Imaging and retention of 9AC-GW and BQC-GW in liposomes. a Cryogenic electron micrograph of liposomes loaded with BQC (upper panel) and BQC-GW (lower panel). b Cryogenic electron micrograph of liposomes loaded with 9AC (upper panel) and 9AC-GW (lower panel). Arrowheads show internal precipitated drug, and yellow dashed squares represent the selected liposomes for enlargement. Scale bar = 35 nm. c Drug release kinetics of BQC as compared to BQC-GW and d 9AC as compared to 9AC-GW. Error bars: SD, n = 3. Statistical significance of differences in mean values: ***p < 0.0001

Fig. 5
Fig. 5

Visualization of membrane defects in 9AC liposomes. a Liposomes were loaded with 9AC and imaged by cryogenic electron microscopy. Only a small fraction of liposomes contained precipitated 9AC in the core (yellow dashed squares, upper panel) more clearly visible at an enlarged scale (lower panel). Scale bar = 35 nm. b Several liposomes presented defects in the membrane bilayer in which the bilayer appears to collapse in a thin monolayer (red boxes) after loading with 9AC. Two representative examples are shown. Scale bar = 25 nm

Fig. 6
Fig. 6

Membranes thickness of drug-loaded liposomes. a Cryogenic electron micrographs of the membranes of liposomes were measure before and after loading with 9AC, 9AC-GW, BQC, and BQC-GW. Scale bar = 8 nm. b Membrane thickness for the different liposomal formulations. Values were determined using ImageJ. Stars indicate significant differences between mean values: *p < 0.05 and ***p < 0.0001. n = 40

The glycosidic switch is reversible

The cue-responsive trigger was designed to release molecular cargos upon reaction with lysosomal beta-glucuronidase (Fig. 7a), which may be elevated in cancer cells39. The reversibility of the switch was first examined in vitro by HPLC analysis of (1) 9AC, (2) 9AC-GW formed by conjugation of the glycosidic switch to 9AC, (3) 9AC-GL generated by incubation of 9AC-GW in acidic methanol, (4) 9AC-GW regenerated from 9AC-GL by alteration of the pH to basic conditions (using the pH 8.5 liposomal internal solution used during loading), and (5) 9AC reformed by addition of purified human beta-glucuronidase in a pH 4.5 buffer at 37 °C (to mimic lysosomal conditions) for 30 min to 9AC-GW (Fig. 7b). These results show that the glycosidic switch can be interconverted between lipophilic and hydrophilic forms as well as be triggered by lysosomal beta-glucuronidase to release parental drug.

Fig. 7
Fig. 7

Environmental and cue-responsive behavior of the glycosidic switch. a Mechanism of cue-responsive triggering by lysosomal enzyme beta-glucuronidase (shown in pink).
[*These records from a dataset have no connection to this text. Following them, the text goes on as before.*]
(** ** Parsing the header *)

Context (q : post) (Hq : post_sane q).

Lemma line_text : text (request_line q) /\ text (fields q).
Proof. pose proof (ps_text q Hq) as H. unfold header in H. rewrite !text_app in H. tauto. Qed.

Lemma uri_text : text (pr_uri q) /\ text (pr_version q).
Proof.
  destruct line_text as [H _]. unfold request_line, line in H. rewrite text_app in H. destruct H as [_ H].
  inversion H as [|? ? _ H1]; subst. rewrite text_app in H1. destruct H1 as [H1 H2]. split; [done|]. by inversion H2.
Qed.

(** [Content-Length]. *)
Lemma content_length_ok a R w :
  hw_objs w !! s = Some (a ++ fields q ++ 0 :: R) ->
  wp (content_length (s, zlen a)) (fun n w' => n = Some (pr_size q) /\ w' = w) w.
Proof.
  intros Ho. pose proof (ps_size q Hq) as Hn. destruct line_text as [_ Hf]. unfold content_length. apply wp_bind.
  set (tl := 10 :: pr_between q ++ type_start q ++ boundary_eq ++ pr_boundary q ++ pr_behind q).
  assert (Ef : fields q = pr_before q ++ chars "Content-Length:" ++ 32 :: print_dec (pr_size q) ++ 13 :: tl).
  { unfold fields, fields_front, length_field, tl. change (chars "Content-Length: ") with (chars "Content-Length:" ++ [32]). list_assoc. }
  eapply (wp_strstr _ a (fields q) R); [exact Ho|done|done|rewrite Ef; apply absent_find, Hq|].
  cbn [fmap option_fmap option_map fst snd]. apply wp_bind. unfold ptr_add. cbn [fst snd].
  eapply (wp_load _ (a ++ pr_before q ++ chars "Content-Length:") (32 :: print_dec (pr_size q) ++ 13 :: tl ++ 0 :: R)).
  { cbn [fst]. rewrite Ho, Ef. list_assoc. }
  { cbn [snd]. rewrite !zlen_app. change (zlen (chars "Content-Length:")) with 15. unfold zlen. lia. }
  assert (Htl : text (print_dec (pr_size q) ++ 13 :: tl)) by (rewrite Ef, text_app in Hf; destruct Hf as [_ Hf]; rewrite text_app in Hf;
    destruct Hf as [_ Hf]; by inversion Hf).
  apply wp_bind. eapply wp_lift.
  { rewrite skip_spaces_dec by lia. change (13 :: tl ++ 0 :: R) with ((13 :: tl) ++ 0 :: R). rewrite app_assoc. by apply cstr_text. }
  apply wp_ret. by rewrite strtoul_dec.
Qed.

Local Abbreviation cut_line := (cut HTTP_POST (pr_uri q) (pr_version q)).

(** The fields up to the boundary. *)
Definition fields_upto : list Z := fields_front q ++ type_start q ++ boundary_eq.

Lemma name_unquoted p a R w :
  hw_objs w !! s = Some (a ++ pr_boundary q ++ 0 :: R) -> p = (s, zlen a) -> text (pr_boundary q) -> 13 ∉ pr_boundary q ->
  wp (name_extract p) (fun p' w' => p' = p /\ w' = w) w.
Proof.
  intros Ho -> Ht Hcr. pose proof (ps_unquoted q Hq) as Hu. unfold name_extract. apply wp_bind.
  eapply (wp_load _ a (pr_boundary q ++ 0 :: R)); [exact Ho|done|]. apply wp_bind.
  assert (exists c, (pr_boundary q ++ 0 :: R) !! 0%nat = Some c /\ c <> 34) as (c & Ec & Hc).
  { destruct (pr_boundary q) as [|x l]; [by exists 0|]. exists x. split; [done|]. intros ->. done. }
  eapply wp_lift; [exact Ec|]. destruct (Z.eqb_spec c 34); [done|]. apply wp_bind.
  eapply (wp_strstr _ a (pr_boundary q) R); [exact Ho|done|done|by apply find_char_none|]. by apply wp_bind, wp_ret, wp_ret.
Qed.

Lemma content_boundary_ok a R w :
  hw_objs w !! s = Some (a ++ fields q ++ 0 :: R) ->
  wp (content_boundary (s, zlen a)) (fun b w' => b = inr (Some (s, zlen (a ++ fields_upto))) /\
    exists R', w' = with_obj s (a ++ fields_upto ++ pr_boundary q ++ 0 :: R') w /\
      zlen (pr_boundary q ++ 0 :: R') = zlen (pr_boundary q ++ pr_behind q ++ 0 :: R)) w.
Proof.
  intros Ho. destruct line_text as [_ Hf]. pose proof (ps_type_line q Hq) as Hcr. unfold content_boundary. apply wp_bind.
  set (T0 := type_start q ++ boundary_eq ++ pr_boundary q) in *.
  assert (Ef : fields q = fields_front q ++ T0 ++ pr_behind q) by (unfold fields, T0; list_assoc).
  assert (HT : text (T0 ++ pr_behind q)) by (rewrite Ef, text_app in Hf; tauto).
  pose proof HT as HT'. rewrite text_app in HT'. destruct HT' as [HT0 _].
  eapply (wp_strstr _ a (fields q) R); [exact Ho|done|done| |].
  { rewrite Ef. unfold T0, type_start. change (chars "Content-Type: ") with (chars "Content-Type:" ++ [32]).
    rewrite <- !app_assoc. apply absent_find, Hq. }
  cbn [fmap option_fmap option_map fst snd]. apply wp_bind.
  assert (Hz : zlen a + Z.of_nat (length (fields_front q)) = zlen (a ++ fields_front q)) by (by rewrite zlen_app).
  assert (Hrest : forall w1 R', hw_objs w1 !! s = Some ((a ++ fields_front q) ++ T0 ++ 0 :: R') ->
    wp (do b <- strstr_at (s, zlen a + Z.of_nat (length (fields_front q))) (chars "boundary=");
        match b with None => ret (inl tt) | Some b => do b <- name_extract (ptr_add b 9); ret (inr (Some b)) end)
      (fun b w' => b = inr (Some (s, zlen (a ++ fields_upto))) /\ w' = w1) w1).
  { intros w1 R' Ho1. apply wp_bind. eapply (wp_strstr _ (a ++ fields_front q) T0 R'); [exact Ho1|exact Hz|done|unfold T0; apply absent_find, Hq|].
    cbn [fmap option_fmap option_map fst snd]. apply wp_bind. unfold ptr_add. cbn [fst snd].
    assert (Hp : zlen a + Z.of_nat (length (fields_front q)) + Z.of_nat (length (type_start q)) + 9 = zlen (a ++ fields_upto)).
    { unfold fields_upto. rewrite !zlen_app. change (zlen boundary_eq) with 9. unfold zlen. lia. }
    rewrite Hp. eapply wp_conseq; [apply (name_unquoted _ (a ++ fields_upto) R'); [|done|..]|].
    - rewrite Ho1. unfold fields_upto, T0. list_assoc.
    - unfold T0 in HT0. rewrite !text_app in HT0. tauto.
    - intros Hin. apply Hcr. unfold T0. rewrite !elem_of_app. tauto.
    - intros p w2 [-> ->]. by apply wp_ret. }
  destruct (ps_behind q Hq) as [Eb|[more Eb]].
  - rewrite Eb in *. rewrite app_nil_r in *. eapply (wp_strstr _ (a ++ fields_front q) T0 R _ None).
    { cbn [fst]. rewrite Ho, Ef. list_assoc. }
    { exact Hz. }
    { done. }
    { apply find_sub_none. intros x y Exy. apply Hcr. rewrite Exy, !elem_of_app. right. left. by left. }
    apply wp_bind, wp_ret. eapply wp_conseq; [apply (Hrest w R); rewrite Ho, Ef; list_assoc|]. intros b w' [-> ->]. split; [done|].
    exists R. split; [|done]. symmetry. apply with_obj_same. rewrite Ho, Ef. unfold fields_upto, T0. list_assoc.
  - rewrite Eb in *. eapply (wp_strstr _ (a ++ fields_front q) (T0 ++ CRLF ++ more) R _ (Some (length T0))).
    { cbn [fst]. rewrite Ho, Ef. list_assoc. }
    { exact Hz. }
    { done. }
    { by apply find_sub_first, first_at_head. }
    cbn [fmap option_fmap option_map fst snd]. apply wp_bind.
    eapply (wp_store_nul _ (a ++ fields_front q ++ T0) 13 (10 :: more ++ 0 :: R)).
    { cbn [fst]. rewrite Ho, Ef. list_assoc. }
    { cbn [snd]. rewrite Hz, !zlen_app. unfold zlen. lia. }
    cbn [fst]. eapply wp_conseq; [apply (Hrest _ (10 :: more ++ 0 :: R)); rewrite obj_here; list_assoc|]. intros b w' [-> ->]. split; [done|].
    exists (10 :: more ++ 0 :: R). split; [f_equal; unfold fields_upto, T0; list_assoc|]. unfold zlen. rewrite !length_app. cbn. rewrite !length_app. cbn. lia.
Qed.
Enzymatic digestion triggers the degradation of the linker (shown in grey) and release of the parental drug 9AC (shown in green). b Illustration (upper panel) and HPLC analysis (lower panel) of the conversion processes between the different forms of the glycosidic switch using 9AC as an example. HPLC peaks showing conversion of 9AC to 9AC-GW (by chemical synthesis), switching to 9AC-GL in acidic methanol, reconversion to 9AC-GW in the pH 8.5 liposomal internal buffer and regeneration of 9AC by human beta-glucuronidase. RFU relative fluorescent units. c Illustration of cells engineered to express anti-PEG/LDL transmembrane domain (TM domain) chimeric receptors for enhanced endocytosis of PEGylated liposomes followed by triggered release of drug by beta-glucuronidase in lysosomes. d Accumulation of 9AC in the cell culture medium after addition of 9AC-GW liposomes to HCC-36 or MDA-MB468 cells or to empty wells without cells. e Accumulation of 9AC in the culture medium after addition of 9AC-GW liposomes to HCC36 cells or HCC36 cells expressing anti-PEG chimeric receptors. HCC36/anti-PEG cells were also treated with beta-glucuronidase inhibitor or beta-glucuronidase shRNA knockdown before addition of liposomes. Error bars: SD, n = 3. Statistical significance of differences in mean values: n.s not significant, **p < 0.001 and ***p < 0.0001

To examine if the cue-responsive trigger functioned in situ, we added 9AC-GW liposomes to HCC36 human liver cancer cells or MDA-MB-468 human breast cancer cells and monitored the appearance of 9AC in the culture medium by HPLC (Fig. 7c). We seeded cells at high density to limit cell mitosis and minimize cell death because camptothecin drugs are selectively toxic during the S-phase of the cell cycle. 9AC progressively accumulated in the culture medium of both HCC36 and MDA-MB468 cells, but not in wells in which no cells were seeded (Fig. 7d), indicating that liposomal 9AC-GW could be converted to 9AC in cancer cells. The amounts of 9AC accumulating in the medium of HCC36/anti-PEG cells, which express chimeric receptor that accelerates the endocytosis of PEGylated compounds40, was about five-fold greater than in HCC36 cells after 72 h of incubation with 9AC-GW liposomes (Fig. 7e), consistent with the need to internalize liposomes for activation of the cue-responsive trigger. Addition of a beta-glucuronidase inhibitor (D-saccharic acid 1,4-lactone) or RNAi to knock down beta-glucuronidase in the lysosomes of HCC36/anti-PEG cells significantly reduced the generation of 9AC as compared to HCC36/anti-PEG cells, highlighting the importance of beta-glucuronidase in trigger activation.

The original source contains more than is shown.